_THE PROBLEM_. In the records below, locate the line containing "intros [[its iws]", then output that line and all later lines exactly, through the last one.

=== Section Start ===

(** ** crush_make_straw_bucket *)

Lemma make_straw_ok pow version hash type (items weights : list (option Z)) (l ws : list Z) o :
  holds items l → holds weights ws → length ws = length l → Z.of_nat (length l) < 65535 →
  wp (crush_make_straw_bucket pow version hash type (Z.of_nat (length l)) items weights) o (λ r _,
    (allocs_ok o → r ≠ None) ∧
    ∀ b, r = Some b → made_header hash type l (sb_h b) (sum_u32 ws) ∧
      holds (sb_item_weights b) (u32 <$> ws) ∧
      ∃ ss, straw_wf b l ss ∧ straws_ok (u32 <$> ws) ss).
Proof.
  intros Hitems Hweights Hlen Hsize. unfold crush_make_straw_bucket.
  do 4 (apply (malloc_or_ok (allocs_ok o)); [lia|done|by intros ? ?; split; [|done]|intros ? ?]).
  apply (malloc_or_ok (allocs_ok o)); [lia|done|by intros ? ?; split; [|done]|intros o5 Ho5].
  apply wp_bind, wp_lift. eapply rwp_mono; [apply straw_fill_ok; try done; rewrite length_fresh_block; lia|].
  intros [[its iws] w] (Hi & _ & Hw & _ & ->).
  pose proof (crush_calc_straw_ok pow version
    (CrushBucketStraw (new_header hash type (Z.of_nat (length l)) (sum_u32 ws) its
      (fresh_block (Z.of_nat (length l)))) iws (fresh_block (Z.of_nat (length l)))) (u32 <$> ws)) as Hc.
  eapply wp_bind_mono.
  { instantiate (1 := λ '(r, b) o', (allocs_ok o → r = 0) ∧ (r = - ENOMEM ∨ r = 0 ∧ ∃ st ss,
      b = CrushBucketStraw (new_header hash type (Z.of_nat (length l)) (sum_u32 ws) its
            (fresh_block (Z.of_nat (length l)))) iws st ∧ holds st ss ∧ straws_ok (u32 <$> ws) ss)).
    unfold wp, run_on. apply rwp_bind. eapply rwp_mono.
    { apply Hc; simpl; rewrite ?length_fmap; try done; try lia.
      - rewrite u32_small by (unfold is_u32; lia). lia.
      - rewrite length_fresh_block. lia. }
    intros [r [b o7]] [Ho Hr]. simpl. split; [intros Ha; by destruct (Ho (Ho5 Ha))|].
    destruct Hr as [[-> _]|(-> & st & ss & -> & Hst & Hss)]; [by left|right]. split; [done|].
    by exists st, ss. }
  intros [r b] o9 [Ho Hr]. apply wp_ret.
  destruct Hr as [->|(-> & st & ss & -> & Hst & Hss)].
  - split; [intros Ha; by specialize (Ho Ha)|done].
  - split; [done|]. intros b [= <-]. split; [split; [by apply new_header_wf|done]|]. split; [done|].
    exists ss. split; [|done]. destruct Hss as (Hl & _). rewrite length_fmap in Hl.
    repeat split; try done; simpl; [|lia]. apply u32_small. unfold is_u32. lia.
Qed.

=== Section End ===

_ANSWER SPACE_.
  intros [[its iws] w] (Hi & _ & Hw & _ & ->).
  pose proof (crush_calc_straw_ok pow version
    (CrushBucketStraw (new_header hash type (Z.of_nat (length l)) (sum_u32 ws) its
      (fresh_block (Z.of_nat (length l)))) iws (fresh_block (Z.of_nat (length l)))) (u32 <$> ws)) as Hc.
  eapply wp_bind_mono.
  { instantiate (1 := λ '(r, b) o', (allocs_ok o → r = 0) ∧ (r = - ENOMEM ∨ r = 0 ∧ ∃ st ss,
      b = CrushBucketStraw (new_header hash type (Z.of_nat (length l)) (sum_u32 ws) its
            (fresh_block (Z.of_nat (length l)))) iws st ∧ holds st ss ∧ straws_ok (u32 <$> ws) ss)).
    unfold wp, run_on. apply rwp_bind. eapply rwp_mono.
    { apply Hc; simpl; rewrite ?length_fmap; try done; try lia.
      - rewrite u32_small by (unfold is_u32; lia). lia.
      - rewrite length_fresh_block. lia. }
    intros [r [b o7]] [Ho Hr]. simpl. split; [intros Ha; by destruct (Ho (Ho5 Ha))|].
    destruct Hr as [[-> _]|(-> & st & ss & -> & Hst & Hss)]; [by left|right]. split; [done|].
    by exists st, ss. }
  intros [r b] o9 [Ho Hr]. apply wp_ret.
  destruct Hr as [->|(-> & st & ss & -> & Hst & Hss)].
  - split; [intros Ha; by specialize (Ho Ha)|done].
  - split; [done|]. intros b [= <-]. split; [split; [by apply new_header_wf|done]|]. split; [done|].
    exists ss. split; [|done]. destruct Hss as (Hl & _). rewrite length_fmap in Hl.
    repeat split; try done; simpl; [|lia]. apply u32_small. unfold is_u32. lia.
Qed.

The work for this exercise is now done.